◆ EXERCISE BRIEF: What lines in the entries below contain the word "assert"? Copy all of them.

◆ DATA RECORDS:
Segment Open

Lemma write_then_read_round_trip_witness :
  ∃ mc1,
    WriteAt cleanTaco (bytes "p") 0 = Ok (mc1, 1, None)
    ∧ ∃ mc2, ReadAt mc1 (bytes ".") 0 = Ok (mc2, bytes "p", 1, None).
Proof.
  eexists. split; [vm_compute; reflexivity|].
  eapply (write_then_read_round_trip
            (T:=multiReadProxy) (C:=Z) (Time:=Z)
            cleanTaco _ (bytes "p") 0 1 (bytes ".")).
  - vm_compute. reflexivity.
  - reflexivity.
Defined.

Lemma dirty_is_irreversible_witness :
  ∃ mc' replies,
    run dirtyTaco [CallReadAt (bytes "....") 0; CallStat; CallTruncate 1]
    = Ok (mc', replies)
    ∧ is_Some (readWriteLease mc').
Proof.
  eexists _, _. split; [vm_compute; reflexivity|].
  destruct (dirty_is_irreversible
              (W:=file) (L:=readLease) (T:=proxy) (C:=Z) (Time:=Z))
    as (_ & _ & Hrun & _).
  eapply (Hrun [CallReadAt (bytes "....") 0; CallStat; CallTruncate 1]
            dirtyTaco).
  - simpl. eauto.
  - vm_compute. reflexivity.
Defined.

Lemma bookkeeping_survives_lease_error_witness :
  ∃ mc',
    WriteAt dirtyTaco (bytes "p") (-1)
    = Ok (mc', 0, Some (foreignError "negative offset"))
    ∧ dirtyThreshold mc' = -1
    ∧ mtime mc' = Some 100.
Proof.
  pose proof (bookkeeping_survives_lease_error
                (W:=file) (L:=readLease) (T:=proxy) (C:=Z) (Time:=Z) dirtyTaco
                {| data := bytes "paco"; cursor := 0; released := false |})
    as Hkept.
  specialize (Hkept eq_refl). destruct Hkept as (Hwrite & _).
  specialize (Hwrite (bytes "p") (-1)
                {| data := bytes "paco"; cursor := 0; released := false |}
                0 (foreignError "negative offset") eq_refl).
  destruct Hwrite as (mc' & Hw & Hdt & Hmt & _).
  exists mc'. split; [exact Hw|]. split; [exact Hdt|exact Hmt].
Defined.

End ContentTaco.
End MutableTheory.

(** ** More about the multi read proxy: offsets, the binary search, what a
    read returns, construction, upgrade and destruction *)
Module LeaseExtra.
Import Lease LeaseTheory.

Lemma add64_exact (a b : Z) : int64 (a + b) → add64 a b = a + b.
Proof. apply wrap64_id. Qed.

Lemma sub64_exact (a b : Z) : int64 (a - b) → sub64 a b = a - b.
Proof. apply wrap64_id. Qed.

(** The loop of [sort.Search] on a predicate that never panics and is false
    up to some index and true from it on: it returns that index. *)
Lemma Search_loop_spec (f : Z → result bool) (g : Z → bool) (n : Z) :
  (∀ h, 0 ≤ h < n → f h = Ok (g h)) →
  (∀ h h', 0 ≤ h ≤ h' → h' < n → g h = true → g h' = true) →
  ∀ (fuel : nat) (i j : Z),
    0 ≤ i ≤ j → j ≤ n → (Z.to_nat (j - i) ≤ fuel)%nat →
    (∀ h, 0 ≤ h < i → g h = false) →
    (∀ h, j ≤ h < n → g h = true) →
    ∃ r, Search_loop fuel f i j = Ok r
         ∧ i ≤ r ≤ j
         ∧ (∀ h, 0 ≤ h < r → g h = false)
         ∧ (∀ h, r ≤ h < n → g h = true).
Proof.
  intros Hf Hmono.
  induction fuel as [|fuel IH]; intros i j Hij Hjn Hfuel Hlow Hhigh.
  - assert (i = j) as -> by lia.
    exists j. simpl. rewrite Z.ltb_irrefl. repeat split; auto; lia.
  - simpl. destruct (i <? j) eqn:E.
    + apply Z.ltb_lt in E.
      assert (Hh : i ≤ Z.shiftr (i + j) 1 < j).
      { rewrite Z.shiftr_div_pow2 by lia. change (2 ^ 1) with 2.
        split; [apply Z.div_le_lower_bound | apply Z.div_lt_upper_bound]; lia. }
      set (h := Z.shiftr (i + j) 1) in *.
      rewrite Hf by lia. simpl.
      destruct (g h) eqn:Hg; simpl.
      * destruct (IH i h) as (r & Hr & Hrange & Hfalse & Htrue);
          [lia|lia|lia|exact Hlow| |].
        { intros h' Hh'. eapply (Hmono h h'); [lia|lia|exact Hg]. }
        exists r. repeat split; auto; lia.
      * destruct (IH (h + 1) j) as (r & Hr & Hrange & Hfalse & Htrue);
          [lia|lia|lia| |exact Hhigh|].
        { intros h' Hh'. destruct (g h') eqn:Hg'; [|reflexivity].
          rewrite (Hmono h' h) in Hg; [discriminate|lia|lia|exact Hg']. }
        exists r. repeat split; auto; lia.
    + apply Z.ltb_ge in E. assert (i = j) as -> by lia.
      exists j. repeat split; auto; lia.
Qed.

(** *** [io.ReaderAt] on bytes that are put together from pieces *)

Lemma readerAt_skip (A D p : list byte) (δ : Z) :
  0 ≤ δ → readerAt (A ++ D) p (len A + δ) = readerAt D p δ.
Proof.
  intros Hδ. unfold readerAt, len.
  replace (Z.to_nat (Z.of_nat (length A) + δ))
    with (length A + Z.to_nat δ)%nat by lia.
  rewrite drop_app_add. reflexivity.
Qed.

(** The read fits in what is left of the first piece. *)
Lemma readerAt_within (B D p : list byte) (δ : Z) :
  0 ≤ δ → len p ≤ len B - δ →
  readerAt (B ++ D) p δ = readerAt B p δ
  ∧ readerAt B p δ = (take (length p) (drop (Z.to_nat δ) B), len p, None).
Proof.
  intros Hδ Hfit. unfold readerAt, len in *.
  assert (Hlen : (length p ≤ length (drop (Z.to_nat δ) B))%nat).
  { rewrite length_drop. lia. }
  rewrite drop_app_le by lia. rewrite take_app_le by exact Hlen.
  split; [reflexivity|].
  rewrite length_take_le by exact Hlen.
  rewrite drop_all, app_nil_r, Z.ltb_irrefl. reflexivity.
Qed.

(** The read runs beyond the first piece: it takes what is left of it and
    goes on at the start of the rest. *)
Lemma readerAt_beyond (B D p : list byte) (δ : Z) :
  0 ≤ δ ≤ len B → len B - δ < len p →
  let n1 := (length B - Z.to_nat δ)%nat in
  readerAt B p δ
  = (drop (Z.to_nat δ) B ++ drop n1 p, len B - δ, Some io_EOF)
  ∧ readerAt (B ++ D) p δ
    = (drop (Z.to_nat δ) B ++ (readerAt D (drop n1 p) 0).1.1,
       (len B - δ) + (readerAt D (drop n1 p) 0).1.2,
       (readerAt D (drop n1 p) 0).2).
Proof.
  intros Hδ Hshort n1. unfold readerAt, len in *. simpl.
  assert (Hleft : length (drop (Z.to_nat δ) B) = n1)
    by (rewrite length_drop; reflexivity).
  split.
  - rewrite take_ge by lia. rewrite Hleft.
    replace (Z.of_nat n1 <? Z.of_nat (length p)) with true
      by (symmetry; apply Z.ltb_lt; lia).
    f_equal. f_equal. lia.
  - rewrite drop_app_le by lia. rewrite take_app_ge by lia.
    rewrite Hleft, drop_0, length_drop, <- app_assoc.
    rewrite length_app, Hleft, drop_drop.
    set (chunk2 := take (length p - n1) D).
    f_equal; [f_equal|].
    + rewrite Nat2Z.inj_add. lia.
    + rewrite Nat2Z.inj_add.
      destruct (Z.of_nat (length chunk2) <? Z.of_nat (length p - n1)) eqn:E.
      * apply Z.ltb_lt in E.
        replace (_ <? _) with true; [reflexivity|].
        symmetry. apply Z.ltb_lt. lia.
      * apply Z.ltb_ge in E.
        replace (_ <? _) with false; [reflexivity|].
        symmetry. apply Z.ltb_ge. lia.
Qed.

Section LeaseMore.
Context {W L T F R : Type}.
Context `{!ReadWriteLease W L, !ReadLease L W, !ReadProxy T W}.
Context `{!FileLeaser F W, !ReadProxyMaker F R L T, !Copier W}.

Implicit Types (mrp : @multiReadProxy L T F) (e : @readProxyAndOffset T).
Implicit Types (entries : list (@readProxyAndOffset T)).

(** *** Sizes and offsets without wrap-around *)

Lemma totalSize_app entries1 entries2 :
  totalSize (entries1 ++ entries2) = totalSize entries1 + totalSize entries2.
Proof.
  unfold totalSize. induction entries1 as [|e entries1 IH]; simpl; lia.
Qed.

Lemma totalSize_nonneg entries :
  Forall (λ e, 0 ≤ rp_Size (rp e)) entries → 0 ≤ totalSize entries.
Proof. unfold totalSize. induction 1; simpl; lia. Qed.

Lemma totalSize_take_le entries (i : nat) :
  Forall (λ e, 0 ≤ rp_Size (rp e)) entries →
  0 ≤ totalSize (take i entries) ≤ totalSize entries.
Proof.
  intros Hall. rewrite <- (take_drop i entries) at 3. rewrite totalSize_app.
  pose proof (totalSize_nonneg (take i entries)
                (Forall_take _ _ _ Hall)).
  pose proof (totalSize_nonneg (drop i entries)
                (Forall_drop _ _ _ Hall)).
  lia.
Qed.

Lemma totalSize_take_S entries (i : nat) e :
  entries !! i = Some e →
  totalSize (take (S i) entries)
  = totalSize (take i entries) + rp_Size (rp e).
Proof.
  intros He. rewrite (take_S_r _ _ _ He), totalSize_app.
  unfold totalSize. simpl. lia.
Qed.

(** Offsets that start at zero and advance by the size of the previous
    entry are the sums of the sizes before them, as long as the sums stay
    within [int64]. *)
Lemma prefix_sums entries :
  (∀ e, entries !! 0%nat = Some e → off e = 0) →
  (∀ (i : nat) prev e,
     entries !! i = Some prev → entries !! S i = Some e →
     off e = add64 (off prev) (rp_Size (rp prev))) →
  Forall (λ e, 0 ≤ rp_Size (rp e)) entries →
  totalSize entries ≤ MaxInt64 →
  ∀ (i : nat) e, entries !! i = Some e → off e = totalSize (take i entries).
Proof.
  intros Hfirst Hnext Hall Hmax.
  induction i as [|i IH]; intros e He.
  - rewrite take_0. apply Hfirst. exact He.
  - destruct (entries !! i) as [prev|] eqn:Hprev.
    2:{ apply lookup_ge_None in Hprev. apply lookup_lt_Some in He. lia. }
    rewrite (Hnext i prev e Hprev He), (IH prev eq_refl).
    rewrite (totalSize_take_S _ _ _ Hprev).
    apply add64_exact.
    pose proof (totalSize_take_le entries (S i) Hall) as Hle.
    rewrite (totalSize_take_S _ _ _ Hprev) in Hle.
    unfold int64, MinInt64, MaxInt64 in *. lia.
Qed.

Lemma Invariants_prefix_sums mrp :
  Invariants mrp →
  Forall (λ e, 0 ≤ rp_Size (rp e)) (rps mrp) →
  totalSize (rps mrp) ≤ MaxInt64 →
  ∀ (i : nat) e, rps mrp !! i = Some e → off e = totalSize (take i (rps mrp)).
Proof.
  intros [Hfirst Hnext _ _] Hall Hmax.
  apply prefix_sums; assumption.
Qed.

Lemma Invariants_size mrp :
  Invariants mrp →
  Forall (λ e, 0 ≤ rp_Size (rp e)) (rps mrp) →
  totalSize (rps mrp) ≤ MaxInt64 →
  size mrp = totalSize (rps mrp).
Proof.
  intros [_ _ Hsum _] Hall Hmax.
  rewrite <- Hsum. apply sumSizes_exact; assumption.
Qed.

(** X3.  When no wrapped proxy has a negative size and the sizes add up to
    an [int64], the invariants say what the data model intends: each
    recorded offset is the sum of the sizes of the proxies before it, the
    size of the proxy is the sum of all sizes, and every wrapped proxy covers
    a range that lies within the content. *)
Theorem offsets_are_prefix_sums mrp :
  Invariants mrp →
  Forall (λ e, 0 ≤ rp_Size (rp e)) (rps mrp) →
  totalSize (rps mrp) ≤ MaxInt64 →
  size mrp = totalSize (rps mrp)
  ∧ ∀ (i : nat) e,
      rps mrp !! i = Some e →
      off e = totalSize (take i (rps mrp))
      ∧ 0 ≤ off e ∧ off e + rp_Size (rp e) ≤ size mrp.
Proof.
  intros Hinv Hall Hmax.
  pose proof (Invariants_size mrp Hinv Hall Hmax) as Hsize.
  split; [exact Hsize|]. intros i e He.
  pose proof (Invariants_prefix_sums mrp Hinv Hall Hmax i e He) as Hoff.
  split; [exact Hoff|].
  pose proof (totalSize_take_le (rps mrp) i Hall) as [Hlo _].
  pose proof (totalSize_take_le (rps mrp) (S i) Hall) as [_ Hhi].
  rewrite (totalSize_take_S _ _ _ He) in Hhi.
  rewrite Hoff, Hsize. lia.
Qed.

Segment Closed
Segment Open

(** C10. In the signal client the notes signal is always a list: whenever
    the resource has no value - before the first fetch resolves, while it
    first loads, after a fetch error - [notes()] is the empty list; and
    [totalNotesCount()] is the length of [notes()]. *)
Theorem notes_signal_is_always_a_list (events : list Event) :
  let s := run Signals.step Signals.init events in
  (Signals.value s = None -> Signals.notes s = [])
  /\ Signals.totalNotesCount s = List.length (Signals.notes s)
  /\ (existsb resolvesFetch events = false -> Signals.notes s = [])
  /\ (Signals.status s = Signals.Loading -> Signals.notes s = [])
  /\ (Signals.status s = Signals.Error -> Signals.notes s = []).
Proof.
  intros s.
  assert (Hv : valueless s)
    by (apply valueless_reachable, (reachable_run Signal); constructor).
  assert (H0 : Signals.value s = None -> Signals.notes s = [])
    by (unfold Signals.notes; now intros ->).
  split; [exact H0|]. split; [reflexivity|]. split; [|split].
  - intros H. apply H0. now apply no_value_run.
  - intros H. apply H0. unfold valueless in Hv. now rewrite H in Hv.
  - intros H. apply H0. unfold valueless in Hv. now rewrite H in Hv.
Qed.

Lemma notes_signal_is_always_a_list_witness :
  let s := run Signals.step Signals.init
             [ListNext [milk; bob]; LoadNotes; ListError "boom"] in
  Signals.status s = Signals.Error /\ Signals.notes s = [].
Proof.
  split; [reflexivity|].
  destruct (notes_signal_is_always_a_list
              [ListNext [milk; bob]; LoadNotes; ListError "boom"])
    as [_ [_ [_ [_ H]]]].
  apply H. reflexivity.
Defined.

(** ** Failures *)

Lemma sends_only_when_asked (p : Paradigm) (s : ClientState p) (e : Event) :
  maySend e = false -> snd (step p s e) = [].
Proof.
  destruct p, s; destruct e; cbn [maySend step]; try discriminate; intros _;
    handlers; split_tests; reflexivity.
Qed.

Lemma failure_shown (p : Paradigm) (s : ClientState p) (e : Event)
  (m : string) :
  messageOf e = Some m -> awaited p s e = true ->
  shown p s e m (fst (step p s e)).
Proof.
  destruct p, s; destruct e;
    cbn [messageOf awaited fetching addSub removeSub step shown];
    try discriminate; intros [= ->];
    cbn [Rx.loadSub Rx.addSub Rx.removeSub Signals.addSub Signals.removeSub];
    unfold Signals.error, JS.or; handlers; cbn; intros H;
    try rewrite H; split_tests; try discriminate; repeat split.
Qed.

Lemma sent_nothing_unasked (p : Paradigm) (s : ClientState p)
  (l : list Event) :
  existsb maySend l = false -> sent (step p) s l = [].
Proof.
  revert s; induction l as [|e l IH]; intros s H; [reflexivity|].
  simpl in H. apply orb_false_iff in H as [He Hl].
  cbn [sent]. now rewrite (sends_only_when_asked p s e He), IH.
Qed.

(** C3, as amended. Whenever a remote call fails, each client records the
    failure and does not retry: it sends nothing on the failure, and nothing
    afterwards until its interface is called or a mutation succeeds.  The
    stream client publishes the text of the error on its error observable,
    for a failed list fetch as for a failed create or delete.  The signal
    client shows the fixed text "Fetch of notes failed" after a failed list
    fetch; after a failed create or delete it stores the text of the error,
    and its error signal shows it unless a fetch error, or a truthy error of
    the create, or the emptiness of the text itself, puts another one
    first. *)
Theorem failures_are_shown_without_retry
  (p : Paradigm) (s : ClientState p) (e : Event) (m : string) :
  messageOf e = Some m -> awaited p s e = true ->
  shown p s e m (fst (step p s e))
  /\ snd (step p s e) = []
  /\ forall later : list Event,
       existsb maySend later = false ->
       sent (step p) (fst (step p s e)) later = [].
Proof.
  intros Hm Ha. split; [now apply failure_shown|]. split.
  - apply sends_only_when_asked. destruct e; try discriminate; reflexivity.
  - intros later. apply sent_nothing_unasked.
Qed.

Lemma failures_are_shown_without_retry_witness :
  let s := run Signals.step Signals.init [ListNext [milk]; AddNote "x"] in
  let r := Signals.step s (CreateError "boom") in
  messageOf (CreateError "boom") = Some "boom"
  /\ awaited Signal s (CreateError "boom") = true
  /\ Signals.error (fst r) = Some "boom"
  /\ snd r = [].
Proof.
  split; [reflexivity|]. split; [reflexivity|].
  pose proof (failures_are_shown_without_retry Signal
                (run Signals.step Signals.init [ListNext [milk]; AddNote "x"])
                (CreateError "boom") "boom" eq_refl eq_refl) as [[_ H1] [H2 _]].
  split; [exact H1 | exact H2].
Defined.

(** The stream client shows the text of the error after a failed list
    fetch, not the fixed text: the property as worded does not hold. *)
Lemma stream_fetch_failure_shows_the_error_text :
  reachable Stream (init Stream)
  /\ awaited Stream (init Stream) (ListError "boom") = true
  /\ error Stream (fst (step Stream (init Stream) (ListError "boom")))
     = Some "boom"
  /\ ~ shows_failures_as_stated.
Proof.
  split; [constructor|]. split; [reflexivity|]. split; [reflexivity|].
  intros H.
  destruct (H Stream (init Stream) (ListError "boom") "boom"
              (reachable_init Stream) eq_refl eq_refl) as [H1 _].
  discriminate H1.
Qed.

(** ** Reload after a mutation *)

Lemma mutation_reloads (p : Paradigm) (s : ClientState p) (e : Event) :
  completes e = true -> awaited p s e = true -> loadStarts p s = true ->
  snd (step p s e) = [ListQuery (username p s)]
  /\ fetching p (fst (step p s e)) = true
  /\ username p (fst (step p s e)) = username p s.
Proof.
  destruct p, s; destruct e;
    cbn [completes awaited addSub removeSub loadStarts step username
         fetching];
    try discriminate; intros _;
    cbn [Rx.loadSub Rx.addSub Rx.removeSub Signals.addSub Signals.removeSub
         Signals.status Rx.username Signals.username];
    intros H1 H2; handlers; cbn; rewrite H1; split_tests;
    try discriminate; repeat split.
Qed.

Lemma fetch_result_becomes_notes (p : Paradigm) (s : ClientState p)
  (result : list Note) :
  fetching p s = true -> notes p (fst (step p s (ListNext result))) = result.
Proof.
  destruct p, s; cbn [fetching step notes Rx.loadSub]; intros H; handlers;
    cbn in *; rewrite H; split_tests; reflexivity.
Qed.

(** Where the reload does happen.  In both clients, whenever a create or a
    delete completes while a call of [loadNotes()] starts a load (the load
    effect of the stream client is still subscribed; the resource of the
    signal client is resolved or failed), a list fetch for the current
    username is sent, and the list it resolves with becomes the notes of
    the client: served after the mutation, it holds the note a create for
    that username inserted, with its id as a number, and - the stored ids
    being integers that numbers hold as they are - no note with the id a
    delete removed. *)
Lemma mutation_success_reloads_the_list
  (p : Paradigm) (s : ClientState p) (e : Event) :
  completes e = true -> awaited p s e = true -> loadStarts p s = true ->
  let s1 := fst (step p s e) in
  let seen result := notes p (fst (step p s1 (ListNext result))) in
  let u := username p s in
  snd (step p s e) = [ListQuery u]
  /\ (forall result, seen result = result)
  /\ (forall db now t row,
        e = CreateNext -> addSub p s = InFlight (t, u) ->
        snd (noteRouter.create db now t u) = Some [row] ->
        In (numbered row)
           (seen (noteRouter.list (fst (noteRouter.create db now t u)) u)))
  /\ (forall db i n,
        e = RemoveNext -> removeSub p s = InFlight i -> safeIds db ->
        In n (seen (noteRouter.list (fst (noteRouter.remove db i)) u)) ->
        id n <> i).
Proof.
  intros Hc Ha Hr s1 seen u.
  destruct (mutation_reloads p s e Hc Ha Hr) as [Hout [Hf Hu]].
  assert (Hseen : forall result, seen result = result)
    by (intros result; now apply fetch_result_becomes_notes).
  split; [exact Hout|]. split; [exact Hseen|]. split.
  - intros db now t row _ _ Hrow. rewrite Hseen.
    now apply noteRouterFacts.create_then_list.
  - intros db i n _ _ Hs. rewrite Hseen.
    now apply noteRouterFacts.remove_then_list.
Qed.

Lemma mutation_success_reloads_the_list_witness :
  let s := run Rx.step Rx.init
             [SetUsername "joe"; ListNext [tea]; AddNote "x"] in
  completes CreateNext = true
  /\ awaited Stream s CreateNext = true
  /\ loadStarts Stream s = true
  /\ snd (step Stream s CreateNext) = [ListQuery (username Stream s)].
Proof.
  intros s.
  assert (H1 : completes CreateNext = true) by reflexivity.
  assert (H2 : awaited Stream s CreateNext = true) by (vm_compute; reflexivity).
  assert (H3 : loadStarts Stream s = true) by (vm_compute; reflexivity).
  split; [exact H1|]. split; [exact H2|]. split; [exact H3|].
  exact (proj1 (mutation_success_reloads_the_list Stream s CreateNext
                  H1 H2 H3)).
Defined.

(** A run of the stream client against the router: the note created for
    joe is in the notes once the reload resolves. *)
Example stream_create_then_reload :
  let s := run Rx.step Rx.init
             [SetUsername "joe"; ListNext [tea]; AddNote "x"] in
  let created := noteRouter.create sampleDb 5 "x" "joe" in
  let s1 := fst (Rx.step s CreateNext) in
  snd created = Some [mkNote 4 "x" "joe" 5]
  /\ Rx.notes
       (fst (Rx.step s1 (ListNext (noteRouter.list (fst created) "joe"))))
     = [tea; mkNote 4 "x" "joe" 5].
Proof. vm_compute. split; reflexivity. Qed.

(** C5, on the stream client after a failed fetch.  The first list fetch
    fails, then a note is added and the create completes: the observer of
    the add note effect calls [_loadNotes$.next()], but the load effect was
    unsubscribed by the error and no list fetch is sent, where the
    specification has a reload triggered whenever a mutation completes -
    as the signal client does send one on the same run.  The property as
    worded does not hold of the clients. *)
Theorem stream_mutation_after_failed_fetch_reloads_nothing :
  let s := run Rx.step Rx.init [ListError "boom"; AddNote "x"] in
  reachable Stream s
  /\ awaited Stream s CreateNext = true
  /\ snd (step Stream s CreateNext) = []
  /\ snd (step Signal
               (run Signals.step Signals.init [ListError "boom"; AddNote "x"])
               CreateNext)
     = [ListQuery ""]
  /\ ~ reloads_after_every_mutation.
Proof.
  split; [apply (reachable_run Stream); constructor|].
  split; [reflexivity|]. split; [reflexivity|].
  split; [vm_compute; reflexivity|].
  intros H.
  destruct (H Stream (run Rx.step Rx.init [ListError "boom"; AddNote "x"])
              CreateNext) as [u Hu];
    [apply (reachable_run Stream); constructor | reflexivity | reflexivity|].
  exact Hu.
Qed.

Segment Closed
Segment Open

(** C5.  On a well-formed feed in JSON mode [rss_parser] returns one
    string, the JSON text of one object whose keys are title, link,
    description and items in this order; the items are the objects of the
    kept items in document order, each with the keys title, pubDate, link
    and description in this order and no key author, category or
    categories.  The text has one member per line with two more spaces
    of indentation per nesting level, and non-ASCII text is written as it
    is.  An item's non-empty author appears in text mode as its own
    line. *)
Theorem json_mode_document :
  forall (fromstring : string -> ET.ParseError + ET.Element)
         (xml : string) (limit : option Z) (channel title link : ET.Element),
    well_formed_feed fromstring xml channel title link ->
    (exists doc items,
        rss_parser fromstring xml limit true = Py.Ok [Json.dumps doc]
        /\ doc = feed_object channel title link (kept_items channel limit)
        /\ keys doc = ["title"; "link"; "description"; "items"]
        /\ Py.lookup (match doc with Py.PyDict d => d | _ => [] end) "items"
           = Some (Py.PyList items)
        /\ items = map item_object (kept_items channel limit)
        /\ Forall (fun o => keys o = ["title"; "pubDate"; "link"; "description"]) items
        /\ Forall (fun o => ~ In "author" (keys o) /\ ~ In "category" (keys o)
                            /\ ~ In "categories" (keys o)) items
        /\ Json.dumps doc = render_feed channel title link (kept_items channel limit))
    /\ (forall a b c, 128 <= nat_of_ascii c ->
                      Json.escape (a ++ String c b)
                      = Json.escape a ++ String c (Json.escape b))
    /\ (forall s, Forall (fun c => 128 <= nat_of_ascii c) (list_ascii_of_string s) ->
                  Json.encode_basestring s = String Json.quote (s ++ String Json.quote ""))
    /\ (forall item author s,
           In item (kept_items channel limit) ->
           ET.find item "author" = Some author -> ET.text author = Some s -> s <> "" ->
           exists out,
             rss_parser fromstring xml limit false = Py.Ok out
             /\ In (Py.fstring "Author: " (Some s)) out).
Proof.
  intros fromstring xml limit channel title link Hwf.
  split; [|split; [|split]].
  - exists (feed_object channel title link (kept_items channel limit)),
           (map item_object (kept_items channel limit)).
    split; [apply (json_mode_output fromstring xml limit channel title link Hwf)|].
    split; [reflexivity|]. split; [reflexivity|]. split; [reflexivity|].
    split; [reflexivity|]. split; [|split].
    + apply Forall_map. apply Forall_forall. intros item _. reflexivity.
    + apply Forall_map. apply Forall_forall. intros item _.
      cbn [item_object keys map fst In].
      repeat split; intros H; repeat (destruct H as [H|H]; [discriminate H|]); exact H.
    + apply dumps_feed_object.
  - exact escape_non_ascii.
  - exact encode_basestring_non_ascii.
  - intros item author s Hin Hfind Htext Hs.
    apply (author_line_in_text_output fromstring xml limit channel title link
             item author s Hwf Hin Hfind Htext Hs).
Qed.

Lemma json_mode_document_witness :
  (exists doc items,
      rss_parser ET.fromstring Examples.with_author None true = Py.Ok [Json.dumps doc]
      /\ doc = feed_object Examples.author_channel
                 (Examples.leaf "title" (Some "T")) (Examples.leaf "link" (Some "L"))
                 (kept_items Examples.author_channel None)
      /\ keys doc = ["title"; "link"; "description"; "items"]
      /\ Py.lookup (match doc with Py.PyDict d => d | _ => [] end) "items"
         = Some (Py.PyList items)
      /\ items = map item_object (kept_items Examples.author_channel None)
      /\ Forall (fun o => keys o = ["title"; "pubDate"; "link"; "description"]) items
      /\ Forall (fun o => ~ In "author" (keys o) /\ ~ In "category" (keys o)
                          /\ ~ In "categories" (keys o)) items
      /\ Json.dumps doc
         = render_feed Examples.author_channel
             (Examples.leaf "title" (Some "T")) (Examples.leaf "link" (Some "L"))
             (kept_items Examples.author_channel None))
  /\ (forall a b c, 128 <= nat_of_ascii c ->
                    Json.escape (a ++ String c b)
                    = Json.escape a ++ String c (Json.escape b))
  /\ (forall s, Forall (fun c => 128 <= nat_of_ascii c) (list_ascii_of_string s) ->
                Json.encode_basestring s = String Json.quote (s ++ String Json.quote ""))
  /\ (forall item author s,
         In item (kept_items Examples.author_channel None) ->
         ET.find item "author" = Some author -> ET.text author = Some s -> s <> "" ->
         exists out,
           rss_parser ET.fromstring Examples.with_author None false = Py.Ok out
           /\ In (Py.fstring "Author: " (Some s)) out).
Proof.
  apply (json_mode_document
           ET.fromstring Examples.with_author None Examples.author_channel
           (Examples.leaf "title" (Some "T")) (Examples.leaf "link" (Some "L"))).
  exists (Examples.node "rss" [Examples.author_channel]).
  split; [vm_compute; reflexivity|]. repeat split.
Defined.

Segment Closed

◆ SOLUTION TO THIS EXERCISE:
  - assert (i = j) as -> by lia.
      assert (Hh : i ≤ Z.shiftr (i + j) 1 < j).
    + apply Z.ltb_ge in E. assert (i = j) as -> by lia.
  assert (Hlen : (length p ≤ length (drop (Z.to_nat δ) B))%nat).
  assert (Hleft : length (drop (Z.to_nat δ) B) = n1)
  assert (Hv : valueless s)
  assert (H0 : Signals.value s = None -> Signals.notes s = [])
  assert (Hseen : forall result, seen result = result)
  assert (H1 : completes CreateNext = true) by reflexivity.
  assert (H2 : awaited Stream s CreateNext = true) by (vm_compute; reflexivity).
  assert (H3 : loadStarts Stream s = true) by (vm_compute; reflexivity).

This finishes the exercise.